Return only that part of the material below which starts with the line containing "let nRanks := length ranks in" and goes on through the line containing "let recvfrom := (rank_pos - 1", restated exactly.

========================================

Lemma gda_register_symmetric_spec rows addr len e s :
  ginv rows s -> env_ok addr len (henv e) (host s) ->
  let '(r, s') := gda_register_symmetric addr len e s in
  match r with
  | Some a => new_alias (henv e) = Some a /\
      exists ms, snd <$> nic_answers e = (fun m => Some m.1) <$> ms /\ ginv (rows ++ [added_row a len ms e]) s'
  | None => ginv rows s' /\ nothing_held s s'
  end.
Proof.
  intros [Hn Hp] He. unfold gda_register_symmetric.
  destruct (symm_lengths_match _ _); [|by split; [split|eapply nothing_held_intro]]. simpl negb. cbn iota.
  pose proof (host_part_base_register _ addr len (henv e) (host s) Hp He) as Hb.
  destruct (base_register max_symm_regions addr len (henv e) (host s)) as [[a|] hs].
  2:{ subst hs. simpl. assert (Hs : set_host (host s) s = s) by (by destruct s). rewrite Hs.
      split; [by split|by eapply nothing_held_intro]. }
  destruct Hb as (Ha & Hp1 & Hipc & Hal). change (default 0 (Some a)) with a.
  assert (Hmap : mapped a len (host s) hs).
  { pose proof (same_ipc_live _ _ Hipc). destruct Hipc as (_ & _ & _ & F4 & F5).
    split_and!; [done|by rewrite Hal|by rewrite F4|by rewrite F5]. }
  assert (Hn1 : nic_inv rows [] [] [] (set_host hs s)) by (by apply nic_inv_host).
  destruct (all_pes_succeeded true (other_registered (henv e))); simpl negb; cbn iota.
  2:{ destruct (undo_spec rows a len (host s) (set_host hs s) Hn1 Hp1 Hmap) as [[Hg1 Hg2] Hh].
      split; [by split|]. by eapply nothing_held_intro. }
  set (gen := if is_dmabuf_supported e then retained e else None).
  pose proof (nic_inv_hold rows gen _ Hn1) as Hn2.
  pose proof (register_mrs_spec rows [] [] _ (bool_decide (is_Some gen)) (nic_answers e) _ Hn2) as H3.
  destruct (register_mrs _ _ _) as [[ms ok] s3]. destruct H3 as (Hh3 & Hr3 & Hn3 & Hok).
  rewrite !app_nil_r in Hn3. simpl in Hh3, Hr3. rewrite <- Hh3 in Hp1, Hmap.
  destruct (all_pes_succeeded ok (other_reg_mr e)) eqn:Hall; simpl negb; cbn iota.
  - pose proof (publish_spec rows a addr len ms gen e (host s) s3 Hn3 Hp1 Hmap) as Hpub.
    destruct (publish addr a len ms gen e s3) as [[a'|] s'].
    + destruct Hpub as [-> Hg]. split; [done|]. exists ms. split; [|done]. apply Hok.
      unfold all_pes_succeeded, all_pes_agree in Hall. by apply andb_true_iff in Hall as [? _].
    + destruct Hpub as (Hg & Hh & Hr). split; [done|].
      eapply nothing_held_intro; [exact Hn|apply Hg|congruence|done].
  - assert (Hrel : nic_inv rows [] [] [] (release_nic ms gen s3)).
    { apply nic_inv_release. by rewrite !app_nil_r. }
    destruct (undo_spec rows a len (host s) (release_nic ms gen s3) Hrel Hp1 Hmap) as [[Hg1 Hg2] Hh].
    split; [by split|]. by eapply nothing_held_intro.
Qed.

========================================

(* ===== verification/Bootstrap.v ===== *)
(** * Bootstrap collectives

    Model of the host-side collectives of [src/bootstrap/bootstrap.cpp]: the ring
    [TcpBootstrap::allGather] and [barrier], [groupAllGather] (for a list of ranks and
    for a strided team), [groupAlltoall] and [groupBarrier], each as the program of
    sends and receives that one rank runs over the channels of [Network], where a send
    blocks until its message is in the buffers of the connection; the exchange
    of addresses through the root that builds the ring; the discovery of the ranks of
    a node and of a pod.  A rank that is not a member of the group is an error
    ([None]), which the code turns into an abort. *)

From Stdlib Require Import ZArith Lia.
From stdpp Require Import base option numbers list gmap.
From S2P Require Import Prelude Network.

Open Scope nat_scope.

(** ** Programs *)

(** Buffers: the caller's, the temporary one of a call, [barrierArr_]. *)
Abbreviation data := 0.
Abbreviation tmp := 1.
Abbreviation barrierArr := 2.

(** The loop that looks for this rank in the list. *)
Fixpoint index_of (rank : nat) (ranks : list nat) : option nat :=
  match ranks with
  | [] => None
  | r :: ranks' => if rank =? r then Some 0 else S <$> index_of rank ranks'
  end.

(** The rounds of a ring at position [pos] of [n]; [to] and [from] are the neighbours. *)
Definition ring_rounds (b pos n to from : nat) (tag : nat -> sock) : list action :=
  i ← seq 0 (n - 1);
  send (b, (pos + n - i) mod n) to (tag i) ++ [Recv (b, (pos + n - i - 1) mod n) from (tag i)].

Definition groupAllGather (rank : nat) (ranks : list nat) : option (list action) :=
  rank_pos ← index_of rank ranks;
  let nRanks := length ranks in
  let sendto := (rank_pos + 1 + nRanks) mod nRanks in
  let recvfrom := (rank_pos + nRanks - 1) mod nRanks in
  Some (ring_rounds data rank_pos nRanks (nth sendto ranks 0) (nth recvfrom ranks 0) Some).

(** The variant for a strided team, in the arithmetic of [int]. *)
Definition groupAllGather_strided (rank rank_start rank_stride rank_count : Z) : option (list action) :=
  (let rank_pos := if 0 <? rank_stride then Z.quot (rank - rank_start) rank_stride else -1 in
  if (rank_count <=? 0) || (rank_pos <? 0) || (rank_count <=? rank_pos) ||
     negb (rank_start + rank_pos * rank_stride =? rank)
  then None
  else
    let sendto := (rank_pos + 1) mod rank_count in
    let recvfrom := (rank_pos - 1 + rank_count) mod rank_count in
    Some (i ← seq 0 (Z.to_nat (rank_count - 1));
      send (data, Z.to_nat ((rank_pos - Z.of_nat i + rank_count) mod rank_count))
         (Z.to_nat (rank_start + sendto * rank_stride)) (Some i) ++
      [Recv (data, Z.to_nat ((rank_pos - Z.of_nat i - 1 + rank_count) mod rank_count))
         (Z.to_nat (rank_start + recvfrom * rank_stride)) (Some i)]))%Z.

========================================

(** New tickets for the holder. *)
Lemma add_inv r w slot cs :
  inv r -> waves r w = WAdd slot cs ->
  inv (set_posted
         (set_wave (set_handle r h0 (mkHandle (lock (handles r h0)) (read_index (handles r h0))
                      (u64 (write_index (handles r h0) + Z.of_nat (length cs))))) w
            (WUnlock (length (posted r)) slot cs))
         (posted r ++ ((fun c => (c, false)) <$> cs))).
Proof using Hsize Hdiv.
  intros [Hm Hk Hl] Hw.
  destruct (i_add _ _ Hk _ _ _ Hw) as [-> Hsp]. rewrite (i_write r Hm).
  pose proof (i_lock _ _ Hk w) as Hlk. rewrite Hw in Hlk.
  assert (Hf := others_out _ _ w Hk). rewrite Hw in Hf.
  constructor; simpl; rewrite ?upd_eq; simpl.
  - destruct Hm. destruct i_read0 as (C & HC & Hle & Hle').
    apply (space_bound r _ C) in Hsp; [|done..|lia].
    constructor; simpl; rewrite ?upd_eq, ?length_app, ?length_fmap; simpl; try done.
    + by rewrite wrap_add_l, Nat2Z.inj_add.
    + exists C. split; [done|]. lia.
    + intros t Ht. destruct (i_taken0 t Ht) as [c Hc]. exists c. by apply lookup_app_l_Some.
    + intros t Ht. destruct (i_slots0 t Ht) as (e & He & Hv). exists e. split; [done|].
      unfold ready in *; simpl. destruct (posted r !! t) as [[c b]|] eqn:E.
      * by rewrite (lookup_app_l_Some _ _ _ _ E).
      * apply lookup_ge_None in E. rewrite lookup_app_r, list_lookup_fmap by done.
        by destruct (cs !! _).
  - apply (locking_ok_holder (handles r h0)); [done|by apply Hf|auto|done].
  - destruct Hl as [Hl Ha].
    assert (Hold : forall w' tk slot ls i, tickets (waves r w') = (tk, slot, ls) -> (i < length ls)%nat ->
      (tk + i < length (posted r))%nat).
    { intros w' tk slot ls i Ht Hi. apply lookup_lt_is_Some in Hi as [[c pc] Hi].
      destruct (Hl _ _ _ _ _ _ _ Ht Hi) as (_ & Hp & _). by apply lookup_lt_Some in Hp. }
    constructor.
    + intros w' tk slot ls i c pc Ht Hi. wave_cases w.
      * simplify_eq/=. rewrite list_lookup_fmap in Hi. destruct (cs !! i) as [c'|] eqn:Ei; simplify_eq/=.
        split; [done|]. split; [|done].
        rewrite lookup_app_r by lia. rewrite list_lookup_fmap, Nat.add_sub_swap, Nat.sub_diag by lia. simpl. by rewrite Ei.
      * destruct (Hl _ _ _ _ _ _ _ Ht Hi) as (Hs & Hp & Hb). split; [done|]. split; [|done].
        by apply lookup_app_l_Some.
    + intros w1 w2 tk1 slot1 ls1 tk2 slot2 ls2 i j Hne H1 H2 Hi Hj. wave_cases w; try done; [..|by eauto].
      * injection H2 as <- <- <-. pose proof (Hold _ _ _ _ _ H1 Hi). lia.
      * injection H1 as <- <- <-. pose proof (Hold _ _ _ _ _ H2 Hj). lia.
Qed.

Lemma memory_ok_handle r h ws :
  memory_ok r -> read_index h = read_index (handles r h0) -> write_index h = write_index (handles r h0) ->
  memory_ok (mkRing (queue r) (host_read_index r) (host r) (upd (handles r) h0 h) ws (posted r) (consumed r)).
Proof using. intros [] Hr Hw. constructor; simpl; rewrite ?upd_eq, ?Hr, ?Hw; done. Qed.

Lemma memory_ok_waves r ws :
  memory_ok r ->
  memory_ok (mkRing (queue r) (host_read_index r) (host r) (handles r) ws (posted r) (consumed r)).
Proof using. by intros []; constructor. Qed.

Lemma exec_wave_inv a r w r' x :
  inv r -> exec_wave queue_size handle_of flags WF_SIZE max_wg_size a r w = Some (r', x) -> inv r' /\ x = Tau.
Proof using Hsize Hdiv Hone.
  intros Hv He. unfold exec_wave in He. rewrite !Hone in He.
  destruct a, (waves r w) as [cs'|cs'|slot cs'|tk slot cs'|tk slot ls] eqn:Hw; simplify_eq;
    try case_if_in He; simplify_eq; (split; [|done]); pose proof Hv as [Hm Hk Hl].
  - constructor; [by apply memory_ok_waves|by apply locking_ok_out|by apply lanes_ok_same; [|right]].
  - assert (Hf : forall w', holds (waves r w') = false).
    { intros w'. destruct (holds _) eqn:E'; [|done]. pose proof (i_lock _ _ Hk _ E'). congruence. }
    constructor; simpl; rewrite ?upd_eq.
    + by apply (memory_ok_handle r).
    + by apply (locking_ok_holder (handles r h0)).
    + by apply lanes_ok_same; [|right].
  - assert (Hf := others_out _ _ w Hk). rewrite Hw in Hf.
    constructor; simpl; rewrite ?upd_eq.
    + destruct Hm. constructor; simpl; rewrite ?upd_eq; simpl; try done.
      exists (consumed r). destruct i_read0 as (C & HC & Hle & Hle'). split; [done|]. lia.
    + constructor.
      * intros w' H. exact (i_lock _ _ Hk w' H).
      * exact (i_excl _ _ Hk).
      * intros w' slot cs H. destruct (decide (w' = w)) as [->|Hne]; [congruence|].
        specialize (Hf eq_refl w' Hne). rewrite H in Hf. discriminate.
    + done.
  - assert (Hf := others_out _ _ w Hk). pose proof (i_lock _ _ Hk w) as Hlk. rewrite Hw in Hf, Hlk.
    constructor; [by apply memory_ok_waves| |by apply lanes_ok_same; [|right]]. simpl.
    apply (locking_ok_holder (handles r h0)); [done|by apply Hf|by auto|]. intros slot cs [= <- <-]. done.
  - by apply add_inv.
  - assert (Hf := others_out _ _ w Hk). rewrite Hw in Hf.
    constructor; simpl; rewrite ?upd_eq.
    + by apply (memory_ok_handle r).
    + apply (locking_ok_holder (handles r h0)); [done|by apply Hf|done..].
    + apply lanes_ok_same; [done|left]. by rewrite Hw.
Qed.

========================================

SOLUTION TO THE EXERCISE
  let nRanks := length ranks in
  let sendto := (rank_pos + 1 + nRanks) mod nRanks in
  let recvfrom := (rank_pos + nRanks - 1) mod nRanks in
  Some (ring_rounds data rank_pos nRanks (nth sendto ranks 0) (nth recvfrom ranks 0) Some).

(** The variant for a strided team, in the arithmetic of [int]. *)
Definition groupAllGather_strided (rank rank_start rank_stride rank_count : Z) : option (list action) :=
  (let rank_pos := if 0 <? rank_stride then Z.quot (rank - rank_start) rank_stride else -1 in
  if (rank_count <=? 0) || (rank_pos <? 0) || (rank_count <=? rank_pos) ||
     negb (rank_start + rank_pos * rank_stride =? rank)
  then None
  else
    let sendto := (rank_pos + 1) mod rank_count in
    let recvfrom := (rank_pos - 1 + rank_count) mod rank_count in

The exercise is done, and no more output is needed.